Novavax’ preclinical influenza nanoparticle study published in Vaccine

Data suggest that NanoFlu has the potential to elicit a broader, more robust immune response, resulting in greater protection than the market-leading licensed influenza vaccine in older adults.

The manuscript describes the formulation of Novavax’ novel seasonal influenza vaccine candidate, NanoFlu, based on the 2017-2018 World Health Organization (WHO) recommended influenza strains. The study, conducted in ferrets, found that NanoFlu induced hemagglutination-inhibition (HAI) and microneutralizing (MN) antibodies against a broad range of influenza subtypes. In a head-to-head comparison against standard-dose and high-dose (HD) inactivated influenza vaccines in ferrets, NanoFlu elicited higher HAI and MN antibody responses exceeding those induced by the high-dose vaccine against recent (homologous) A(H3N2) by 7-fold, A(H1N1) by 26-fold, and B strain viruses by 2-fold. Additionally, NanoFlu induced superior protection in a ferret challenge model against a homologous and a 10-year old drifted influenza strain spanning over a decade.

“These data suggest that NanoFlu has the potential to elicit a broader, more robust immune response, resulting in greater protection than the market-leading licensed influenza vaccine in older adults, Sanofi’s Fluzone High-Dose. NanoFlu outperformed standard dose Fluzone and Fluzone HD in HAI assays, an established surrogate marker of protection,” said Gregory Glenn, President, Research and Development. “Further, these data suggest NanoFlu has the potential to address the problem of annual strain mismatch due to its ability to induce highly neutralizing antibodies against a broad range of influenza strains. These data show that NanoFlu provides improved protective responses to both the current recommended influenza strains as well as drifted strains.”
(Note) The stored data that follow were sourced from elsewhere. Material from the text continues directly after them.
(** ** Subscriptions *)

Definition request_codes : dict string Z := Dict [("ticker", 15); ("quote", 17); ("full", 21)].
Definition dhan_subscription (symbols : list string) (channel : string) : result RealtimeSubscription :=
  _ ← raise_if (100 <? Z.of_nat (length symbols)) (ValueError "Dhan accepts at most 100 instruments per subscription message");
  match request_codes !! channel with
  | None => Err (ValueError ("unsupported Dhan realtime channel: " +:+ channel))
  | Some code =>
      mret {| sb_url := "wss://api-feed.dhan.co?version=2&token=" +:+ self.(dh_access_token) +:+ "&clientId=" +:+ self.(dh_client_id) +:+ "&authType=2";
              sb_subscribe := Some [("RequestCode", JInt code); ("InstrumentCount", JInt (Z.of_nat (length symbols)));
                ("InstrumentList", JArr ((fun s => JObj [("ExchangeSegment", JStr self.(dh_exchange_segment)); ("SecurityId", JStr s)]) <$> symbols))];
              sb_headers := ∅ |}
  end.
(** [symbols[i : i + 100] for i in range(0, len(symbols), 100)] *)
Fixpoint hundreds (fuel : nat) (symbols : list string) : list (list string) :=
  match fuel, symbols with
  | O, _ | _, [] => []
  | S fuel, _ => take 100 symbols :: hundreds fuel (drop 100 symbols)
  end.
Definition subscription_batches (symbols : list string) (channel : string) : result (list RealtimeSubscription) :=
  map_result (fun batch => dhan_subscription batch channel) (match hundreds (length symbols) symbols with [] => [symbols] | b => b end).
End Client.

(** ** Packets *)

(** [struct.unpack_from("<H" or "<I", packet, offset)[0]]: little endian *)
Fixpoint le_value (bytes : list Z) : Z := match bytes with [] => 0 | b :: rest => b + 256 * le_value rest end.
Definition unpack_int (size offset : nat) (packet : list Z) : result Z :=
  if Nat.leb (offset + size) (length packet) then Ok (le_value (take size (drop offset packet)))
  else Err (OtherException "error" "unpack_from requires a larger buffer").
(** [struct.unpack_from("<f", packet, offset)[0]]: a binary32 as a binary64 *)
Definition f32 (bits : Z) : float :=
  let sign := Z.testbit bits 31 in
  let e := (bits / 2 ^ 23) mod 2 ^ 8 in
  let m := bits mod 2 ^ 23 in
  if e =? 255 then if m =? 0 then (if sign then neg_infinity else infinity) else nan
  else
    let '(mantissa, exponent) := if e =? 0 then (m, -149) else (m + 2 ^ 23, e - 150) in
    SF2Prim (binary_normalize prec emax (if sign then - mantissa else mantissa) exponent sign).
(** [packet[i]] *)
Definition byte_at (packet : list Z) (i : nat) : result Z :=
  match packet !! i with Some b => Ok b | None => Err (OtherException "IndexError" "index out of range") end.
“Novavax has over a decade of experience in developing both seasonal and pandemic influenza vaccine candidates. Based on the superior attributes of our nanoparticle based vaccine candidates, we transitioned our influenza development activities to our nanoparticle vaccine platform,” said Stanley C. Erck, President and CEO. “The data in this publication further validate our nanoparticle vaccine platform and provide a strong rationale for advancing NanoFlu into a Phase I/II clinical trial. Our goal is to deliver a superior, differentiated vaccine to the greater than $3 billion global seasonal influenza commercial market.”